As I stare out at the gliding snowflakes, I am drawn into my memories of the past year and half.
It wasn’t that long ago that I launched out away from Kansas City on a journey of semi self-care and part self-imposed exile. Though I had done nothing wrong, I felt as though I had failed the world. Emotionally I had derailed and found myself mourning the loss of those who had abandoned me while simultaneously isolating from anyone who hadn’t.
I drifted in and out of darkness stumbling through bottles, porn sites, a psych ward, and a dozen unhealthy attempts to self-medicate.
I think I needed to get lost so that I could realize that I was going the wrong way. I needed to stumble to the floor to realize that I wasn’t walking quite right.
I am by no means proud of my choices.

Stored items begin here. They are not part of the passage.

(** What a traced HTTP attempt that issued its request reports from the
    hooks that fired before [client.Do] returned: the trace is marked as
    TLS exactly when a TLS handshake was started, and the address is the
    host of the connection attempt started last, empty when none was. *)
Theorem traced_http_reports_what_fired
        (SplitHostPort : string -> option (string * string))
        (p : http.Ping) (ctx : context.Context) (now : time.Time)
        (env : http.Env) :
  http.trace_ p = true ->
  http.newRequestErr env = None ->
  let actx := http.attemptCtx p ctx now in
  let done := http.Do SplitHostPort p actx now env true now http.initial in
  let fired := firedEvents now done.1.1 (http.doTrace env) in
  let stats := (http.Ping_Ping SplitHostPort p ctx now env).2 in
  pinger.Address stats = lastConnectHost SplitHostPort "" fired /\
  exists t,
    pinger.Extra stats = Some (pinger.ExtraTrace t) /\
    trace.tls t = existsb isTLSHandshakeStart fired /\
    trace.address t = pinger.Address stats.
Proof.
  intros Htr Hreq actx done fired stats.
  assert (Haddr : trace.address (http.t_ done.2) =
                  lastConnectHost SplitHostPort "" fired).
  { subst done fired. unfold http.Do.
    destruct (context.await actx now (http.doLatency env) (http.doResult env) _)
      as [t r]. cbn [fst snd].
    rewrite (fire_events (http.installed SplitHostPort true now) now t
               (http.doTrace env) http.initial
               (fun s => trace.address (http.t_ s))
               (fun host ev =>
                  match ev with
                  | httptrace.ConnectStart _ addr =>
                      match SplitHostPort addr with
                      | Some (h, _) => h
                      | None => addr
                      end
                  | _ => host
                  end)); [reflexivity|].
    intros now' ev s. destruct ev; reflexivity. }
  assert (Htls : trace.tls (http.t_ done.2) = existsb isTLSHandshakeStart fired).
  { subst done fired. unfold http.Do.
    destruct (context.await actx now (http.doLatency env) (http.doResult env) _)
      as [t r]. cbn [fst snd].
    rewrite (fire_events (http.installed SplitHostPort true now) now t
               (http.doTrace env) http.initial
               (fun s => trace.tls (http.t_ s))
               (fun b ev => b || isTLSHandshakeStart ev)).
    - rewrite fold_orb_existsb. reflexivity.
    - intros now' ev s. destruct ev; simpl;
        rewrite ?orb_false_r, ?orb_true_r; reflexivity. }
  subst stats. unfold http.Ping_Ping. rewrite Hreq, Htr. cbv zeta.
  fold actx. fold done. rewrite <- Haddr, <- Htls.
  destruct done as [[t r] s]. cbv beta iota. cbn [fst snd].
  destruct r as [resp|e]; [|simpl; split; [reflexivity|eauto]].
  destruct (http.copyBody actx t env) as [t' [n err]]. cbv beta iota.
  destruct err; simpl; (split; [reflexivity|]);
    eexists; (split; [reflexivity|split; reflexivity]).
Qed.
(** * Settings loader: [python/semantic_kernel/utils/settings.py]

    A shallow embedding of the per-service accessors that read credentials
    from the [.env] file, and the properties of their contract.

    Modelling conventions.
    - A Python [str] is a [string]; a character is a code point below 256.
    - [dotenv_values(".env")] belongs to the python-dotenv package; its result,
      a [Dict[str, Optional[str]]], is an input of the model ([gmap]).
    - [f.readlines()] on [.env] is an input of the model too: the list of the
      lines of the file, each one with its line terminator.
    - An accessor returns a Python value or raises; [assert] statements are
      enforced (the interpreter does not run with [-O]). *)

From Stdlib Require Import Ascii String List Bool NArith.
From stdpp Require Import gmap strings pretty.

(** ** Python string methods used by the module *)

Module Str.

Definition dquote : ascii := ascii_of_byte Byte.x22.
Definition newline : ascii := ascii_of_byte Byte.x0a.
Definition equals : ascii := ascii_of_byte Byte.x3d.

(** [str.isspace] on one character: TAB..CR, FS..US, SPACE, NEL, NBSP. *)
Definition isspace (c : ascii) : bool :=
  let n := N_of_ascii c in
  ((9 <=? n) && (n <=? 13) || (28 <=? n) && (n <=? 32)
   || (n =? 133) || (n =? 160))%N.

(** [s.startswith(prefix)] *)
Fixpoint startswith (s prefix : string) {struct prefix} : bool :=
  match prefix with
  | EmptyString => true
  | String p prefix' =>
      match s with
      | EmptyString => false
      | String c s' => Ascii.eqb c p && startswith s' prefix'
      end
  end.

(** [s.split(sep)] for a separator of one character. *)
Fixpoint split (s : string) (sep : ascii) : list string :=
  match s with
  | EmptyString => [EmptyString]
  | String c s' =>
      if Ascii.eqb c sep then EmptyString :: split s' sep
      else match split s' sep with
           | [] => [String c EmptyString]
           | w :: ws => String c w :: ws
           end
  end.

(** [sep.join(parts)] *)
Definition join (sep : string) (parts : list string) : string :=
  String.concat sep parts.

(** Removal of the leading, resp. trailing, characters that satisfy [p]. *)
Fixpoint lstrip_by (p : ascii → bool) (s : string) : string :=
  match s with
  | EmptyString => EmptyString
  | String c s' => if p c then lstrip_by p s' else s
  end.

Fixpoint rstrip_by (p : ascii → bool) (s : string) : string :=
  match s with
  | EmptyString => EmptyString
  | String c s' =>
      match rstrip_by p s' with
      | EmptyString => if p c then EmptyString else String c EmptyString
      | r => String c r
      end
  end.

Definition strip_by (p : ascii → bool) (s : string) : string :=
  rstrip_by p (lstrip_by p s).

(** [c in chars] *)
Fixpoint mem (c : ascii) (chars : string) : bool :=
  match chars with
  | EmptyString => false
  | String d chars' => Ascii.eqb c d || mem c chars'
  end.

As a former mentor/spiritual guide, I’d much rather save face and keep all of this to myself; to hide away behind a bottle of scotch and never tell a soul. But to hold on to my pride would be to drown in something far worse that addiction: silent, poisonous shame.
Thankfully, I was blessed with unrelenting friends and just enough willpower to rise up out of my shit once again. When I gave myself over to drinking, isolation, and self hatred God blessed me with a community of people who loved me enough to drop the cliche, “Christian” responses to love me as Christ loves.
Just as I am.
Despite my volatile nature, bitterness, and downtrodden spirit; even though everything that I had had to offer as friend had all but vanished and I was lost in confusion and turmoil, I am still loved.
Now, I’ve returned to Kansas City to continue my journey of self acceptance and to grow even deeper in my understanding of God and His love for me. And with that I’m reminded of the beloved words that Alfred told Bruce. “Why do we fall Master Wayne? So we can learn to pick ourselves up.”